__WORK ITEM__
Within the entries below, find the portion that opens with the line containing "else [p]) parts" and closes with the line containing "let s := Join". Retype that portion exactly and only.

__DATASET ENTRIES__
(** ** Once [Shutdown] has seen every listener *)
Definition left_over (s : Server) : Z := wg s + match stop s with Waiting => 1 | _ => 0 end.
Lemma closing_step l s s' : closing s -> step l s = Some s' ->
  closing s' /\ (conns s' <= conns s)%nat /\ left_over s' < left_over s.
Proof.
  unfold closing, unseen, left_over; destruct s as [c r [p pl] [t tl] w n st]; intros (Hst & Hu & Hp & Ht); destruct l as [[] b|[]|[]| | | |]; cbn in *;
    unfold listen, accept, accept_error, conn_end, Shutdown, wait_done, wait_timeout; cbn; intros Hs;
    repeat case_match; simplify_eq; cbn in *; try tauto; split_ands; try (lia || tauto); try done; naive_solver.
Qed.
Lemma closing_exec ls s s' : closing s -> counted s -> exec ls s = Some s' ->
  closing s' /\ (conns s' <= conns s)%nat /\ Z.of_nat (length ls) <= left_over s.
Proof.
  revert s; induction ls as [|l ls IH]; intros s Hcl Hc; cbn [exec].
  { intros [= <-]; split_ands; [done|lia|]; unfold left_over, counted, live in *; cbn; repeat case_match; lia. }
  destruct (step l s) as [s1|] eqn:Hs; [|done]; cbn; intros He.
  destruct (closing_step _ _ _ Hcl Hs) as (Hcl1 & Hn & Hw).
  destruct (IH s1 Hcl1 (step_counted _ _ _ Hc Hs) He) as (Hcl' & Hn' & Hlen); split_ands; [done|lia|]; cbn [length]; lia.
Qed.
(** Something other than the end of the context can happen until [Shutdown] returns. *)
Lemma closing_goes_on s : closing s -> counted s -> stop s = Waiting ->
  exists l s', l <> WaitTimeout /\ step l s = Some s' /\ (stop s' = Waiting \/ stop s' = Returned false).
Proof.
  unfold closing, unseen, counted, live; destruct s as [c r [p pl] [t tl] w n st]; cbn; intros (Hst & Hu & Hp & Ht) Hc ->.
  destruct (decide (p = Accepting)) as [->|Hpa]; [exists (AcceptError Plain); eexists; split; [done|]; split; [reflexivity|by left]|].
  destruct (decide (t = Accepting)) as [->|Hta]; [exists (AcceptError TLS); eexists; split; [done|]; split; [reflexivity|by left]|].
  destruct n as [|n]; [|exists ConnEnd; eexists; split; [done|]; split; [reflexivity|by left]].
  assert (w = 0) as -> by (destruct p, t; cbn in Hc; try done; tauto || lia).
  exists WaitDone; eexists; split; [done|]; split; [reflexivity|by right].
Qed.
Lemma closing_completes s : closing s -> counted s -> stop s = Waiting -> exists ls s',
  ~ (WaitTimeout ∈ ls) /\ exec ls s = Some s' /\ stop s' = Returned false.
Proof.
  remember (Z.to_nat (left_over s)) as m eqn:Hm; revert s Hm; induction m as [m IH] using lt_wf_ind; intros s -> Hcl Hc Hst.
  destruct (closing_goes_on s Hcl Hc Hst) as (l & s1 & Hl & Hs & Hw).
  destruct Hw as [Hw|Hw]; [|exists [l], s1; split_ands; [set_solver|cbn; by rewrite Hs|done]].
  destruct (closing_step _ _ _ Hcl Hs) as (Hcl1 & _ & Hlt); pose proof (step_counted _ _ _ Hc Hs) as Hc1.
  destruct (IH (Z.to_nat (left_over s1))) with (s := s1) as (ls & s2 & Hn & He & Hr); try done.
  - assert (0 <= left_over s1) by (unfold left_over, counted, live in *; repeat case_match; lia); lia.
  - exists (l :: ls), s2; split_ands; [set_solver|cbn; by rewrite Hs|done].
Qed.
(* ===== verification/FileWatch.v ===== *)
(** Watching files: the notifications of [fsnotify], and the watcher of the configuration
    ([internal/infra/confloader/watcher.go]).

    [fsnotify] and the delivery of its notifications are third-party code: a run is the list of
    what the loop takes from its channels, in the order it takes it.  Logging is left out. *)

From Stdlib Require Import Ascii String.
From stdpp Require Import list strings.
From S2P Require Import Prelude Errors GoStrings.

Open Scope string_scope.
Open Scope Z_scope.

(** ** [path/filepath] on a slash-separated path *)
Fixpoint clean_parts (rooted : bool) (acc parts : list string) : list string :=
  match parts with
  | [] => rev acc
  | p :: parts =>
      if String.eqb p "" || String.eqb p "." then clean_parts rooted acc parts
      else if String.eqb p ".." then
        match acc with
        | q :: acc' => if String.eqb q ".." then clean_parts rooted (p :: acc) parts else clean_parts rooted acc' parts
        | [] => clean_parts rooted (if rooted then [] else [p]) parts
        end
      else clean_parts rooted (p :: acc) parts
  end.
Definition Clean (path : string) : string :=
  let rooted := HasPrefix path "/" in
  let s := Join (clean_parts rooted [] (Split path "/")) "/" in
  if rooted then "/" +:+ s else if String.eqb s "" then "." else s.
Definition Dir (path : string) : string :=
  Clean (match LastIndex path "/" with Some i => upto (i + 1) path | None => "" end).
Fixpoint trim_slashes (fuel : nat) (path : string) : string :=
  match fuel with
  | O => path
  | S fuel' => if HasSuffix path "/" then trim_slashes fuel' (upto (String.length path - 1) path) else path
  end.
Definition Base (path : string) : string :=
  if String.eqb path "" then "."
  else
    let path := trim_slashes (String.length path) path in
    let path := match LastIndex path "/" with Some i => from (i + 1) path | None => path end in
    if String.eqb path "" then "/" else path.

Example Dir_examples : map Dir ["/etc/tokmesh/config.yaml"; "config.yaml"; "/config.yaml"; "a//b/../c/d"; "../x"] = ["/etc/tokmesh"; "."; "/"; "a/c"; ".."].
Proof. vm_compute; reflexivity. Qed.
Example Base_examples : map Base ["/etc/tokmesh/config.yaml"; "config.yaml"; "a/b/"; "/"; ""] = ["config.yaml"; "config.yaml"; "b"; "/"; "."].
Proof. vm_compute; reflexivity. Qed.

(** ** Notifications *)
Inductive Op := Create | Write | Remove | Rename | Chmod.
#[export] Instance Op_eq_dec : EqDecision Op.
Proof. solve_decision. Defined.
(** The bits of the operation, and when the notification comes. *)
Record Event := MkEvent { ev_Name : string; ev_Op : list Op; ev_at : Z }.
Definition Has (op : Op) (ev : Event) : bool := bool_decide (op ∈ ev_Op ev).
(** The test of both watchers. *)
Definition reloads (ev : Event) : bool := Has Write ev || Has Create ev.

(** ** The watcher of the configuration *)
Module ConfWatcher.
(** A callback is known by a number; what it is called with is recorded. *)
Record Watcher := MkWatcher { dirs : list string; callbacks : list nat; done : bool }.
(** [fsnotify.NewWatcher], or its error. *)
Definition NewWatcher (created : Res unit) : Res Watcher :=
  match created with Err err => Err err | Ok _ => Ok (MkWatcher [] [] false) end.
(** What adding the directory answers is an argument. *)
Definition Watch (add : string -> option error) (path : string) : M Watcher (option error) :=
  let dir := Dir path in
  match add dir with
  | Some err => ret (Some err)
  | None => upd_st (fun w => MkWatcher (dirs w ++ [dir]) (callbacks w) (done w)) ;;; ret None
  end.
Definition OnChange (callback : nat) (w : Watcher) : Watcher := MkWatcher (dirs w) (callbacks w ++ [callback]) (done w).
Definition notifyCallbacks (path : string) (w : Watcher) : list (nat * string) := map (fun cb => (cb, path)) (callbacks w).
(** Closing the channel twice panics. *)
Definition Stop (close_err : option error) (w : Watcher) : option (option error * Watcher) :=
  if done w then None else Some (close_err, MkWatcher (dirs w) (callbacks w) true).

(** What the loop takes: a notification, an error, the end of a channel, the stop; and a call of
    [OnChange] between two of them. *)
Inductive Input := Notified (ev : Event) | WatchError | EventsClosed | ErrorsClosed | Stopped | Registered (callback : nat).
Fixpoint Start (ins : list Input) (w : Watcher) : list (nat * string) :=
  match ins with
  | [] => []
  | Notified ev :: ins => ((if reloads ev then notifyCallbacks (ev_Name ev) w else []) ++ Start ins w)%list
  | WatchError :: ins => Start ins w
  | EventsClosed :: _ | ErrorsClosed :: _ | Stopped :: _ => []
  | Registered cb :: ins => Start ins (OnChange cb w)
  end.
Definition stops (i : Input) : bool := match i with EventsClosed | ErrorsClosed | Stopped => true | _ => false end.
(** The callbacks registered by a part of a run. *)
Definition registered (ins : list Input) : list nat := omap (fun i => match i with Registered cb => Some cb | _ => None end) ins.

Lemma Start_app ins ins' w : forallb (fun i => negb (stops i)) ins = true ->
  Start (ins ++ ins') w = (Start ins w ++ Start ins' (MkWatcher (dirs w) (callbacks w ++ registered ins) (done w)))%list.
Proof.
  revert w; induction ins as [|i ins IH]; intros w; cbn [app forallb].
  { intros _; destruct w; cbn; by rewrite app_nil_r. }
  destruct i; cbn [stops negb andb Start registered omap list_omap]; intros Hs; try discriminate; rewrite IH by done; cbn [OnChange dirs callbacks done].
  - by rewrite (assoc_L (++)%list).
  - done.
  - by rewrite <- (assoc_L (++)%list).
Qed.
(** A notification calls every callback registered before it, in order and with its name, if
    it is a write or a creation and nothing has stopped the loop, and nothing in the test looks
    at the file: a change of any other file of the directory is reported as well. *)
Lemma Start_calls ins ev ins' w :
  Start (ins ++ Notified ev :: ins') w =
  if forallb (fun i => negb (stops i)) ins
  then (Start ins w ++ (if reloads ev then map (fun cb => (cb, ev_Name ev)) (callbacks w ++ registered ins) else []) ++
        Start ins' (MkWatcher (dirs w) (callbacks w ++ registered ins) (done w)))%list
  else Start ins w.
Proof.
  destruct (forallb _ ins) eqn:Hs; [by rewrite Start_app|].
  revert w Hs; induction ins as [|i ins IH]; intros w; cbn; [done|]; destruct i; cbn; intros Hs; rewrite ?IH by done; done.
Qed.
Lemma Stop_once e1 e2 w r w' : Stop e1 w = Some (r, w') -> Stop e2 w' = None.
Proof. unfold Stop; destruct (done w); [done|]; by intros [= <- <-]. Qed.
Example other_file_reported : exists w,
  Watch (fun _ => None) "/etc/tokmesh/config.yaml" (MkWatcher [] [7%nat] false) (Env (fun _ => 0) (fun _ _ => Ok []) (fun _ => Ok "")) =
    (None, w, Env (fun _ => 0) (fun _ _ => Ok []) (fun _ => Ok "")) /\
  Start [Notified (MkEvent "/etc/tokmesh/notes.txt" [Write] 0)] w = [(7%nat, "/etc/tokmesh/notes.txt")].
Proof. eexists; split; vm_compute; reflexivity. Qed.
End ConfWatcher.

__REPLY TO THE EXERCISE__
        | [] => clean_parts rooted (if rooted then [] else [p]) parts
        end
      else clean_parts rooted (p :: acc) parts
  end.
Definition Clean (path : string) : string :=
  let rooted := HasPrefix path "/" in
  let s := Join (clean_parts rooted [] (Split path "/")) "/" in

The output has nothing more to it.